AI has demonstrated remarkable progress in binding prediction and other stages of drug discovery, but impressive molecules can still fail if not matched to the full translational context. The drug discovery lifecycle spans a chain of interdependent decisions from disease selection to clinical trial strategy. Weak decisions at any point can compromise the program.
As a result, clinical outcomes for AI-discovered drugs remain mixed: many candidates can reach Phase 1, but few have reported convincing human efficacy signals to date. Pancreatic ductal adenocarcinoma (PDAC) illustrates the problem. An AI system might design a potent molecule against validated drivers such as KRAS G12D or KRAS G12V, but potency is only one part of the translation puzzle. PDAC tumors are often desmoplastic and immunosuppressive, limiting drug exposure and making single-agent pathway inhibition vulnerable to adaptive resistance.
This creates an opportunity to approach drug discovery with a vertically integrated platform that spans the full drug discovery lifecycle.
Working backward from the patient, the molecule question broadens into a systems question. An end-to-end platform must identify the optimal patient subgroups, determine whether the drug can reach the tumor, and oversee rigorous preclinical validation. Even the most potent molecules will fail downstream if any of these layers is inadequately addressed.
As outlined in our lab philosophy, critical problems in drug discovery may now be constrained by model judgment, not model intellect.
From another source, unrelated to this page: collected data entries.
(** *** The monthly total *)

Lemma fold_projects_init (l : list usage_log) (a : Z) :
  fold_left (fun acc x => acc + projects_this_month x) l a
  = a + fold_left (fun acc x => acc + projects_this_month x) l 0.
Proof.
  revert a. induction l as [|x l IH]; intros a; simpl; [lia|].
  rewrite (IH (a + projects_this_month x)), (IH (0 + projects_this_month x)). lia.
Qed.

Lemma spec_month_sum_filter (t : list usage_log) :
  spec_month_sum today user_id t
  = fold_left (fun acc x => acc + projects_this_month x)
      (List.filter (in_month user_id (first_of_month today)) t) 0.
Proof.
  induction t as [|r t IH]; simpl; [reflexivity|].
  unfold in_month at 1.
  destruct ((ul_user_id r =? user_id) && date_leb (first_of_month today) (log_date r));
    simpl; rewrite IH; [|lia].
  rewrite (fold_projects_init _ (0 + projects_this_month r)). lia.
Qed.

Lemma month_total_spec (db : database) :
  month_total today user_id db = spec_month_sum today user_id (usage_logs db).
Proof.
  unfold month_total, select_sum_projects. rewrite spec_month_sum_filter.
  destruct (List.filter (in_month user_id (first_of_month today)) (usage_logs db))
    as [|r rs]; simpl; [reflexivity|].
  rewrite (fold_projects_init rs (projects_this_month r)),
          (fold_projects_init rs (0 + projects_this_month r)).
  destruct (_ =? 0) eqn:E; zbool; lia.
Qed.

Lemma spec_month_sum_app (t1 t2 : list usage_log) :
  spec_month_sum today user_id (t1 ++ t2)
  = spec_month_sum today user_id t1 + spec_month_sum today user_id t2.
Proof. induction t1 as [|r t1 IH]; simpl; [reflexivity | rewrite IH; lia]. Qed.

Lemma earlier_month_before_first (d : date) :
  earlier_month d today -> date_leb (first_of_month today) d = false.
Proof.
  unfold earlier_month, date_leb, first_of_month; simpl. intros H.
  repeat (zbool; simpl); try reflexivity; lia.
Qed.

Lemma same_month_from_first (d : date) :
  same_month d today -> date_leb (first_of_month today) d = true.
Proof.
  unfold same_month, date_leb, first_of_month; simpl. intros H.
  repeat (zbool; simpl); try reflexivity; lia.
Qed.

(** C4.  The total the monthly check compares with the limit is the sum of
    [projects_this_month] over the rows of the user dated on or after the
    first day of the current month, and the check returns false exactly
    when that sum plus one exceeds the limit.  A row of an earlier month or
    of another user adds nothing to it; a row of the current month, on
    whichever day, adds its [projects_this_month]. *)
Theorem month_total_is_current_month_sum (month_limit : Z) (db : database) :
  month_total today user_id db = spec_month_sum today user_id (usage_logs db)
  /\ fst (increment_project_and_check_limit today user_id month_limit db)
     = Returned (spec_month_sum today user_id (usage_logs db) + 1 <=? month_limit)
  /\ (forall t1 t2 r db',
        usage_logs db = t1 ++ t2 -> usage_logs db' = t1 ++ r :: t2 ->
        (earlier_month (log_date r) today \/ ul_user_id r <> user_id ->
         month_total today user_id db' = month_total today user_id db)
        /\ (same_month (log_date r) today -> ul_user_id r = user_id ->
            month_total today user_id db'
            = month_total today user_id db + projects_this_month r)).
Proof.
  split; [apply month_total_spec|]. split.
  - rewrite monthly_check_outcome, month_total_spec.
    destruct (_ >? _) eqn:E; simpl.
    + f_equal. zbool; [lia | reflexivity].
    + destruct (select_usage user_id today (usage_logs db)); simpl;
        f_equal; zbool; try reflexivity; lia.
  - intros t1 t2 r db' E E'. rewrite !month_total_spec, E, E'.
    rewrite !spec_month_sum_app. simpl. split.
    + intros [H | H].
      * rewrite (earlier_month_before_first _ H), andb_false_r. lia.
      * apply Z.eqb_neq in H. rewrite H. simpl. lia.
    + intros H U. rewrite (same_month_from_first _ H).
      apply Z.eqb_eq in U. rewrite U. simpl. lia.
Qed.
(** What the checker tells its collaborators, in the order it happens:
    corruption reports and reads of summary blocks. *)
Inductive event :=
| Ev_ino_set_corrupt (ino : Z)
| Ev_ino_xref_set_corrupt (ino : Z)
| Ev_fblock_set_corrupt (ino whichfork off : Z)
| Ev_rtsummary_read_buf (off : Z).

(** The scrub context.  [sc_signals] holds what the coming polls of the
    cancellation signal answer (none left: no signal); [sc_trace] is the
    list of events so far, oldest first. *)
Record xfs_scrub := mk_scrub {
  sc_ip : xfs_inode;
  sm_flags : Z;
  sc_xfile : gmap Z byte;
  sc_buf : xchk_rtsummary_buf;
  sc_signals : list bool;
  sc_trace : list event
}.

Definition set_flags (f : Z) (sc : xfs_scrub) : xfs_scrub :=
  mk_scrub (sc_ip sc) f (sc_xfile sc) (sc_buf sc) (sc_signals sc) (sc_trace sc).
Definition set_xfile (xf : gmap Z byte) (sc : xfs_scrub) : xfs_scrub :=
  mk_scrub (sc_ip sc) (sm_flags sc) xf (sc_buf sc) (sc_signals sc) (sc_trace sc).
Definition set_buf (b : xchk_rtsummary_buf) (sc : xfs_scrub) : xfs_scrub :=
  mk_scrub (sc_ip sc) (sm_flags sc) (sc_xfile sc) b (sc_signals sc) (sc_trace sc).
Definition set_signals (s : list bool) (sc : xfs_scrub) : xfs_scrub :=
  mk_scrub (sc_ip sc) (sm_flags sc) (sc_xfile sc) (sc_buf sc) s (sc_trace sc).
Definition set_ip (ip : xfs_inode) (sc : xfs_scrub) : xfs_scrub :=
  mk_scrub ip (sm_flags sc) (sc_xfile sc) (sc_buf sc) (sc_signals sc) (sc_trace sc).
Definition log_event (e : event) (sc : xfs_scrub) : xfs_scrub :=
  mk_scrub (sc_ip sc) (sm_flags sc) (sc_xfile sc) (sc_buf sc) (sc_signals sc)
           (sc_trace sc ++ [e]).

Definition set_words (w : list byte) (b : xchk_rtsummary_buf) : xchk_rtsummary_buf :=
  {| rextents := rextents b; rbmblocks := rbmblocks b; rsumblocks := rsumblocks b;
     rsumlevels := rsumlevels b; resblks := resblks b; words := w |}.

(** ** The state monad of the checker *)

Definition scrubM (A : Type) : Type := xfs_scrub -> A * xfs_scrub.

Definition ret {A} (a : A) : scrubM A := fun sc => (a, sc).

Definition bind {A B} (m : scrubM A) (k : A -> scrubM B) : scrubM B :=
  fun sc => let (a, sc') := m sc in k a sc'.

Declare Scope scrub_scope.
Delimit Scope scrub_scope with scrub.
Notation "'let*' x ':=' m 'in' k" := (bind m (fun x => k))
  (at level 10, x name, m at level 100, k at level 200) : scrub_scope.
Notation "'let*' ' p ':=' m 'in' k" :=
  (bind m (fun x => match x with p => k end))
  (at level 10, p strict pattern, m at level 100, k at level 200) : scrub_scope.

Definition gets {A} (f : xfs_scrub -> A) : scrubM A := fun sc => (f sc, sc).
Definition modify (f : xfs_scrub -> xfs_scrub) : scrubM unit := fun sc => (tt, f sc).

(** ** Collaborators outside the file, modelled *)

(** Modelled from the spec: [xchk_should_terminate] (scrub/common.h) is not
    in the source file.  It polls the cancellation signal; when the signal
    is raised it puts [-EINTR] into an [error] that is still 0 and says
    stop. *)
Definition xchk_should_terminate (error : Z) : scrubM (bool * Z) :=
  fun sc =>
    match sc_signals sc with
    | [] => ((false, error), sc)
    | false :: rest => ((false, error), set_signals rest sc)
    | true :: rest =>
        ((true, if error =? 0 then - EINTR else error), set_signals rest sc)
    end.

(** Modelled from the spec: the three reporting helpers of scrub/common.c
    are not in the source file.  Each records that the structure is
    corrupt: the inode and fork reports in [XFS_SCRUB_OFLAG_CORRUPT], the
    cross-reference report in [XFS_SCRUB_OFLAG_XCORRUPT]. *)
Definition xchk_ino_set_corrupt (ino : Z) : scrubM unit :=
  modify (fun sc =>
    log_event (Ev_ino_set_corrupt ino)
      (set_flags (Z.lor (sm_flags sc) XFS_SCRUB_OFLAG_CORRUPT) sc)).

Definition xchk_ino_xref_set_corrupt (ino : Z) : scrubM unit :=
  modify (fun sc =>
    log_event (Ev_ino_xref_set_corrupt ino)
      (set_flags (Z.lor (sm_flags sc) XFS_SCRUB_OFLAG_XCORRUPT) sc)).

Definition xchk_fblock_set_corrupt (whichfork off : Z) : scrubM unit :=
  modify (fun sc =>
    log_event (Ev_fblock_set_corrupt (i_ino (sc_ip sc)) whichfork off)
      (set_flags (Z.lor (sm_flags sc) XFS_SCRUB_OFLAG_CORRUPT) sc)).

(** Modelled from the spec: [xchk_fblock_process_error] (scrub/common.c) is
    not in the source file.  No error: carry on ([true]).  A corruption
    error of the metadata read is noted as corruption of the fork and the
    error cleared; any other error is left to propagate.  Either way the
    caller is told to stop ([false]). *)
Definition xchk_fblock_process_error (whichfork off error : Z) : scrubM (bool * Z) :=
  if error =? 0 then ret (true, 0)
  else if (error =? - EFSCORRUPTED) || (error =? - EFSBADCRC) then
    fun sc => ((false, 0), set_flags (Z.lor (sm_flags sc) XFS_SCRUB_OFLAG_CORRUPT) sc)
  else ret (false, error).

(** [xfs_bmap_is_written_extent] (xfs_bmap.h): a real mapping, neither a
    hole nor a delayed allocation, and not unwritten. *)
Definition xfs_bmap_is_real_extent (irec : xfs_bmbt_irec) : bool :=
  negb (br_startblock irec =? HOLESTARTBLOCK)
  && negb (br_startblock irec =? DELAYSTARTBLOCK).

Definition xfs_bmap_is_written_extent (irec : xfs_bmbt_irec) : bool :=
  xfs_bmap_is_real_extent irec
  && match br_state irec with XFS_EXT_UNWRITTEN => false | XFS_EXT_NORM => true end.

(** Block and byte conversions of xfs_mount.h. *)
Definition XFS_FSB_TO_B (mp : xfs_mount) (fsb : Z) : Z := Z.shiftl fsb (sb_blocklog mp).
Definition XFS_B_TO_FSB (mp : xfs_mount) (b : Z) : Z :=
  Z.shiftr (b + m_blockmask mp) (sb_blocklog mp).

(** [memcmp] over the first [n] bytes of two buffers: the sign of the first
    difference, 0 when there is none. *)
Fixpoint memcmp (a b : list byte) (n : nat) : Z :=
  match n with
  | O => 0
  | S n' =>
      let x := byte_to_Z (hd x00 a) in
      let y := byte_to_Z (hd x00 b) in
      if x <? y then -1
      else if y <? x then 1
      else memcmp (tl a) (tl b) n'
  end.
The first plank of our platform builds on this hypothesis by investigating both novel therapies and drug repurposing strategies for rare diseases.
Repurposing is central because it stress-tests translational judgment. In brain tumors, the platform starts from narrow disease biology and CNS delivery constraints, then asks which existing drugs can plausibly reach the tumor, engage the target, and select the right patients. In chordoma, the same logic can evaluate whether a DNA-repair-defined subgroup creates a POLQ/TMEJ dependency, making POLQ inhibition a testable biomarker-gated hypothesis.
These examples capture the larger thesis: the value is not only designing new molecules, but converting known molecules and known biology into testable therapeutic strategies.